According to Chris Fedor of Cleveland.com, Drew gave Sexton’s father, Darnell, a quick tutorial on how to teach his 20-year-old son to run the pick-and-roll in the hallway of Rocket Mortgage FieldHouse.
Nance, 26, said he will concentrate on ball-handling and improving his 3-point shot.
Osman, 24, will continue to work on his long-range shooting. Although his 3-point percentage slipped from .368 in limited minutes as a rookie to .348 this season, he connected on .388 after the All-Star break.
Zizic, 22, is expected to emphasize conditioning. It’s possible an uptick in aggressiveness will come as he gains confidence and muscle.

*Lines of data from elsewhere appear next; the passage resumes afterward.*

Lemma daemon_config evs d th out d' :
  _daemon evs d = Some (th, out) -> thread_daemon th = Some d' ->
  _report_frequency (self d') = _report_frequency (self d) /\
  _first_report_sec (self d') = _first_report_sec (self d) /\
  _wait_for_first_iteration (self d') = _wait_for_first_iteration (self d).
Proof.
  intros Hrun Hth.
  apply (daemon_preserves
           (fun x => _report_frequency (self x) = _report_frequency (self d) /\
                     _first_report_sec (self x) = _first_report_sec (self d) /\
                     _wait_for_first_iteration (self x)
                     = _wait_for_first_iteration (self d)))
    with (evs := evs) (d := d) (th := th) (out := out); auto.
  - intros a q t1 t2 d0 (H1 & H2 & H3). unfold sample_tick. simpl.
    destruct (update_readouts_config a q t1 t2 (self d0)) as (_ & -> & -> & ->).
    auto.
  - intros b d0 d1 r (H1 & H2 & H3) Hb.
    destruct (report_boundary_config b d0 d1 r Hb) as (_ & -> & -> & ->). auto.
Qed.

(** X3. The window the loop is in is measured against [first_report_sec]
    until the first report is made and against [report_frequency_sec] ever
    after; a [first_report_sec] that is [None] or 0 stands for
    [report_frequency_sec]. *)
Theorem first_window_uses_first_report_sec
  gpustat now sf rf fr w t58 evs th out d :
  _daemon evs (start t58 (__init__ gpustat now sf rf fr w)) = Some (th, out) ->
  thread_daemon th = Some d ->
  current_report_frequency d
  = match out with
    | [] => match fr with
            | Some f => if Qeq_bool f 0 then rf else f
            | None => rf
            end
    | _ :: _ => rf
    end.
Proof.
  intros Hrun Hth.
  destruct (run_counters evs _ _ _ _ Hrun Hth)
    as (_ & Hrep & _).
  destruct (daemon_config evs _ _ _ _ Hrun Hth) as (Hrf & Hfr & _).
  unfold current_report_frequency. rewrite Hrep, Hrf, Hfr.
  simpl reported. destruct out as [|r0 out'].
  - simpl. unfold __init__. now destruct gpustat.
  - assert (E : (0 + Z.of_nat (List.length (r0 :: out')) =? 0)%Z = false)
      by (apply Z.eqb_neq; simpl List.length; lia).
    rewrite E. unfold __init__. now destruct gpustat.
Qed.

Lemma first_window_uses_first_report_sec_witness :
  exists d r,
    _daemon [Sample 1000 (host_answers 25 0 0) (Ok []) 1005 1005;
             Report 1005 1005 true 7 1005]
            (start 1000 (__init__ true 1000 (1 # 5) 30 (Some 5) 180))
      = Some (Running d, [r]) /\
    current_report_frequency (start 1000 (__init__ true 1000 (1 # 5) 30 (Some 5) 180))
      = 5 /\
    current_report_frequency d = 30.
Proof.
  destruct (_daemon _ _) as [[[d|d|e] out]|] eqn:E; try (vm_compute in E; discriminate).
  destruct out as [|r [|r' out']]; try (vm_compute in E; discriminate).
  exists d, r. split; [reflexivity|]. split.
  - exact (first_window_uses_first_report_sec true 1000 (1 # 5) 30 (Some 5) 180
             1000 [] (Running _) [] _ eq_refl eq_refl).
  - exact (first_window_uses_first_report_sec true 1000 (1 # 5) 30 (Some 5) 180
             1000 _ (Running d) [r] d E eq_refl).
Defined.

(** ** Resolving the fallback mode *)

Lemma decide_fallback_console b s m fb :
  console (fst (decide_fallback b s m fb))
  = match fb with
    | None =>
        if negb (tensorboard_used b) && Qle_bool (_wait_for_first_iteration m) (inject_Z s)
        then (console m ++ [msg_fallback])%list
        else console m
    | Some _ => console m
    end.
Proof.
  unfold decide_fallback. destruct fb; [reflexivity|].
  destruct (tensorboard_used b); [reflexivity|].
  now destruct (Qle_bool _ _).
Qed.

Lemma report_boundary_console b d d' r :
  report_boundary b d = Ok (d', r) ->
  console (self d')
  = console (fst (decide_fallback b
                    (seconds_since_started (locals d) + py_round (elapsed b))%Z
                    (self d) (fallback_to_sec_as_iterations (locals d)))).
Proof.
  intros H. apply report_boundary_inv in H as (avg & _ & _ & H).
  destruct (fallback_to_sec_as_iterations (locals d')); destruct H as [-> _];
    reflexivity.
Qed.

(** X4. The boundary at which the mode is still unresolved settles it as
    follows: external mode if tensorboard is in use; otherwise seconds mode,
    with one line on the console, if [seconds_since_started] has reached the
    grace period; otherwise external mode if the task's iteration differs
    from [last_iteration], and unresolved again if it does not. *)
Theorem unresolved_boundary_decision b d d' r :
  report_boundary b d = Ok (d', r) ->
  fallback_to_sec_as_iterations (locals d) = None ->
  let seconds := (seconds_since_started (locals d) + py_round (elapsed b))%Z in
  let grace_over :=
    Qle_bool (_wait_for_first_iteration (self d)) (inject_Z seconds) in
  fallback_to_sec_as_iterations (locals d')
  = (if tensorboard_used b then Some false
     else if grace_over then Some true
     else if (get_last_iteration b =? last_iteration (locals d))%Z then None
     else Some false) /\
  console (self d')
  = (if negb (tensorboard_used b) && grace_over
     then (console (self d) ++ [msg_fallback])%list
     else console (self d)).
Proof.
  intros H Hnone seconds grace_over.
  pose proof (report_boundary_console b d d' r H) as Hc.
  rewrite decide_fallback_console, Hnone in Hc. fold seconds grace_over in Hc.
  split; [|exact Hc].
  apply report_boundary_inv in H as (avg & _ & Hsel & _).
  rewrite Hnone in Hsel. fold seconds in Hsel.
  unfold decide_fallback in Hsel. fold grace_over in Hsel.
  destruct (tensorboard_used b); simpl in Hsel.
  - apply select_iteration_locals in Hsel as (_ & _ & _ & Hfb). exact Hfb.
  - destruct grace_over; simpl in Hsel.
    + apply select_iteration_locals in Hsel as (_ & _ & _ & Hfb). apply Hfb.
    + unfold select_iteration in Hsel. simpl in Hsel.
      destruct (get_last_iteration b =? last_iteration (locals d))%Z.
      * destruct (last_iteration_interval (locals d)) as [iv|].
        -- destruct (extrapolate _ _ _) as [x|]; [simpl in Hsel|discriminate].
           injection Hsel as _ <-. reflexivity.
        -- injection Hsel as _ <-. reflexivity.
      * injection Hsel as _ <-. reflexivity.
Qed.

Lemma unresolved_boundary_decision_witness :
  exists d' r,
    report_boundary boundary_30s
      {| self := default_monitor;
         locals :=
           {| seconds_since_started := 150; reported := 5; last_iteration := 0;
              last_iteration_ts := 0; last_iteration_interval := None;
              repeated_iterations := 5;
              fallback_to_sec_as_iterations := None; last_report := 1150 |} |}
    = Ok (d', r) /\
    fallback_to_sec_as_iterations (locals d') = Some true /\
    console (self d') = [msg_fallback].
Proof.
  destruct (report_boundary boundary_30s _) as [[d' r]|e] eqn:E;
    [|vm_compute in E; discriminate].
  exists d', r. split; [reflexivity|].
  exact (unresolved_boundary_decision _ _ _ _ E eq_refl).
Defined.

(** *** The console *)

Lemma count_lines_app line l1 l2 :
  count_lines line (l1 ++ l2) = (count_lines line l1 + count_lines line l2)%nat.
Proof. unfold count_lines. now rewrite filter_app, length_app. Qed.

(** A fold attempt writes at most the gpu line. *)
Lemma update_readouts_console a q t1 t2 m :
  console (fst (_update_readouts a q t1 t2 m)) = console m \/
  console (fst (_update_readouts a q t1 t2 m)) = (console m ++ [msg_gpu_off])%list.
Proof.
  unfold _update_readouts, _machine_stats.
  destruct (host_stats a) as [h|]; [|simpl; auto].
  destruct (_gpustat m).
  - destruct (gpu_try q h) as [stats' [u|x]].
    + destruct (fold_readouts _ _ _ _) as [acc [u'|e]]; simpl; auto.
    + destruct (3 <=? _gpustat_fail m + 1)%Z;
        destruct (fold_readouts _ _ _ _) as [acc [u'|e]]; simpl; auto.
  - destruct (fold_readouts _ _ _ _) as [acc [u'|e]]; simpl; auto.
Qed.

(** X5. From [__init__] on, the console holds the line about falling back
    to seconds exactly once when the daemon is in seconds mode and not at
    all otherwise: the warning is written once, by the boundary that
    activates seconds mode. *)
Theorem fallback_warning_written_once
  gpustat now sf rf fr w t58 evs th out d :
  _daemon evs (start t58 (__init__ gpustat now sf rf fr w)) = Some (th, out) ->
  thread_daemon th = Some d ->
  count_lines msg_fallback (console (self d))
  = match fallback_to_sec_as_iterations (locals d) with
    | Some true => 1%nat
    | _ => 0%nat
    end.
Proof.
  apply (daemon_preserves
           (fun x => count_lines msg_fallback (console (self x))
                     = match fallback_to_sec_as_iterations (locals x) with
                       | Some true => 1%nat
                       | _ => 0%nat
                       end)).
  - intros a q t1 t2 d0 H. unfold sample_tick. simpl.
    destruct (update_readouts_console a q t1 t2 (self d0)) as [-> | ->];
      [exact H|].
    rewrite count_lines_app. change (count_lines msg_fallback [msg_gpu_off]) with 0%nat.
    now rewrite Nat.add_0_r.
  - intros b d0 d1 r H Hb.
    destruct (fallback_to_sec_as_iterations (locals d0)) as [mode|] eqn:Em.
    + destruct (report_boundary_mode b d0 d1 r mode Hb Em) as (-> & _).
      rewrite (report_boundary_console b d0 d1 r Hb), decide_fallback_console, Em.
      exact H.
    + destruct (unresolved_boundary_decision b d0 d1 r Hb Em) as [-> ->].
      destruct (tensorboard_used b); simpl; [exact H|].
      destruct (Qle_bool _ _); simpl.
      * rewrite count_lines_app, H. reflexivity.
      * destruct (get_last_iteration b =? last_iteration (locals d0))%Z; exact H.
  - intros t d0 H. exact H.
  - simpl. unfold __init__. now destruct gpustat.
Qed.

Lemma fallback_warning_written_once_witness :
  exists d out,
    _daemon quarter_second_run (start 1000 quarter_second_monitor)
      = Some (Running d, out) /\
    fallback_to_sec_as_iterations (locals d) = Some true /\
    count_lines msg_fallback (console (self d)) = 1%nat.
Proof.
  destruct (_daemon quarter_second_run (start 1000 quarter_second_monitor))
    as [[[d|d|e] out]|] eqn:E; try (vm_compute in E; discriminate).
  exists d, out. split; [reflexivity|].
  assert (F : fallback_to_sec_as_iterations (locals d) = Some true).
  { vm_compute in E. injection E as <- _. reflexivity. }
  split; [exact F|].
  rewrite (fallback_warning_written_once true 1000 10 (1 # 4) None 0 1000
             quarter_second_run (Running d) out d E eq_refl), F.
  reflexivity.
Defined.

(** *** Before the mode is resolved *)

Lemma update_readouts_num a q t1 t2 m :
  (_num_readouts m <= _num_readouts (fst (_update_readouts a q t1 t2 m)))%Z.
Proof.
  pose proof (machine_stats_sampling_state a q m) as (_ & Hn & _).
  unfold _update_readouts.
  destruct (_machine_stats a q m) as [m1 [stats|e]]; simpl in *; [|lia].
  destruct (fold_readouts _ _ _ _) as [acc [u|e]]; simpl; lia.
Qed.

(** X6. As long as the mode is unresolved nothing is emitted and nothing is
    dropped: if a run ends with the mode unresolved, it started unresolved,
    none of its reports holds a scalar, and the fold count has not gone
    down, so every fold of the run is still in the accumulator. *)
Theorem nothing_emitted_before_resolution evs :
  forall d th out d',
    _daemon evs d = Some (th, out) ->
    thread_daemon th = Some d' ->
    fallback_to_sec_as_iterations (locals d') = None ->
    fallback_to_sec_as_iterations (locals d) = None /\
    Forall (fun r => scalars r = []) out /\
    (_num_readouts (self d) <= _num_readouts (self d'))%Z.
Proof.
  induction evs as [|ev rest IH]; intros d th out d' Hrun Hth Hnone;
    simpl in Hrun.
  - injection Hrun as <- <-. simpl in Hth. injection Hth as <-.
    repeat split; [exact Hnone|constructor|lia].
  - destruct ev as [t60 a q t117 t118|t60 t72 tb it t58|t60]; simpl in Hrun;
      destruct (window_open _ d); try discriminate.
    + destruct (_daemon rest _) as [[th2 out2]|] eqn:E; [|discriminate].
      injection Hrun as <- <-.
      destruct (IH _ _ _ _ E Hth Hnone) as (H1 & H2 & H3).
      repeat split; [exact H1|exact H2|].
      simpl in H3. pose proof (update_readouts_num a q t117 t118 (self d)). lia.
    + destruct (report_boundary _ d) as [[d2 r]|e] eqn:Eb.
      * destruct (_daemon rest _) as [[th2 out2]|] eqn:E; [|discriminate].
        injection Hrun as <- <-.
        destruct (IH _ _ _ _ E Hth Hnone) as (H1 & H2 & H3). simpl in H1, H3.
        assert (Hd : fallback_to_sec_as_iterations (locals d) = None).
        { destruct (fallback_to_sec_as_iterations (locals d)) as [mode|] eqn:Em;
            [|reflexivity].
          destruct (report_boundary_mode _ _ _ _ mode Eb Em) as (Hm & _).
          congruence. }
        pose proof (boundary_accumulator _ _ _ _ Eb) as Hacc.
        apply report_boundary_inv in Eb as (avg & _ & _ & Hemit).
        rewrite H1 in Hacc, Hemit.
        destruct Hacc as [_ Hn]. destruct Hemit as [_ Hs].
        repeat split; [exact Hd|constructor; [exact Hs|exact H2]|lia].
      * destruct rest; [|discriminate]. injection Hrun as <- _. discriminate.
    + destruct rest; [|discriminate]. injection Hrun as <- <-.
      simpl in Hth. injection Hth as <-.
      repeat split; [exact Hnone|constructor|lia].
Qed.

Lemma nothing_emitted_before_resolution_witness :
  exists d r,
    _daemon first_window_unresolved (start 1000 one_second_monitor)
      = Some (Running d, [r]) /\
    scalars r = [] /\
    (0 <= _num_readouts (self d))%Z.
Proof.
  destruct (_daemon first_window_unresolved (start 1000 one_second_monitor))
    as [[[d|d|e] out]|] eqn:E; try (vm_compute in E; discriminate).
  destruct out as [|r [|r' out']]; try (vm_compute in E; discriminate).
  exists d, r. split; [reflexivity|].
  assert (F : fallback_to_sec_as_iterations (locals d) = None).
  { vm_compute in E. injection E as <- _. reflexivity. }
  destruct (nothing_emitted_before_resolution first_window_unresolved
              _ _ _ d E eq_refl F) as (_ & Hout & Hnum).
  split; [now inversion Hout|exact Hnum].
Defined.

Osman will benefit from international play with the Turkish team in the FIBA World Cup Aug. 31-Sept. 15 in China. Kevin Love and Tristan Thompson said they will consider participating with Team USA and Team Canada, respectively, but both must consider the physical risks. Love played in only 22 games, missing 50 following left foot surgery. Thompson was plagued by a left foot sprain and played in just 43 games.
“This is the first time in my time here I’ve had an extra two months off,” Love said after the Cavs reached the past four NBA Finals. “I might be playing some extra basketball for Team USA, so we’ll see if I get that extra two months or not. I’m on the list, so I don’t know what will happen.”
Thompson has not made a decision yet.
“It’s still long until August, I’ll see how my body feels. If I feel great and everything lines up how I want it to ...” Thompson said.
Drew will be pleased that some left the arena with a clear idea of what they must work on.
Nance came into this season trying to become more of a facilitator and finished second on the Cavs in assists with a 3.2 average, trailing only Matthew Dellavedova. Now Nance has another goal.
“I was pushing, dribbling, making passes without even being able to dribble. You should see me in the dribbling drills, it’s atrocious,” Nance said. “So I’m excited to actually work on that this summer and really get my handle tight and obviously work on my 3-point shots.”
Sexton showed he was one of the hardest workers on the team as he made the biggest strides, but will need time off after being the only Cav to play in 82 games.
“I’ve got to take a little rest just because I played all 82 and I want to be fresh for next season,” he said of getting back in the gym. “I’m not sure the time limit, but I will talk to the trainers and they’ll let me know.”
Thompson called this Cavs’ season “growing pains,” but didn’t doubt the effort his teammates will expend in the coming months.
“Our guys are hungry and want to be better and want to play in the playoffs,” Thompson said. “As long as they take the offseason serious and work on their body and work on their game, next year with whoever we have running the show for us ... Of course, we want to be better.”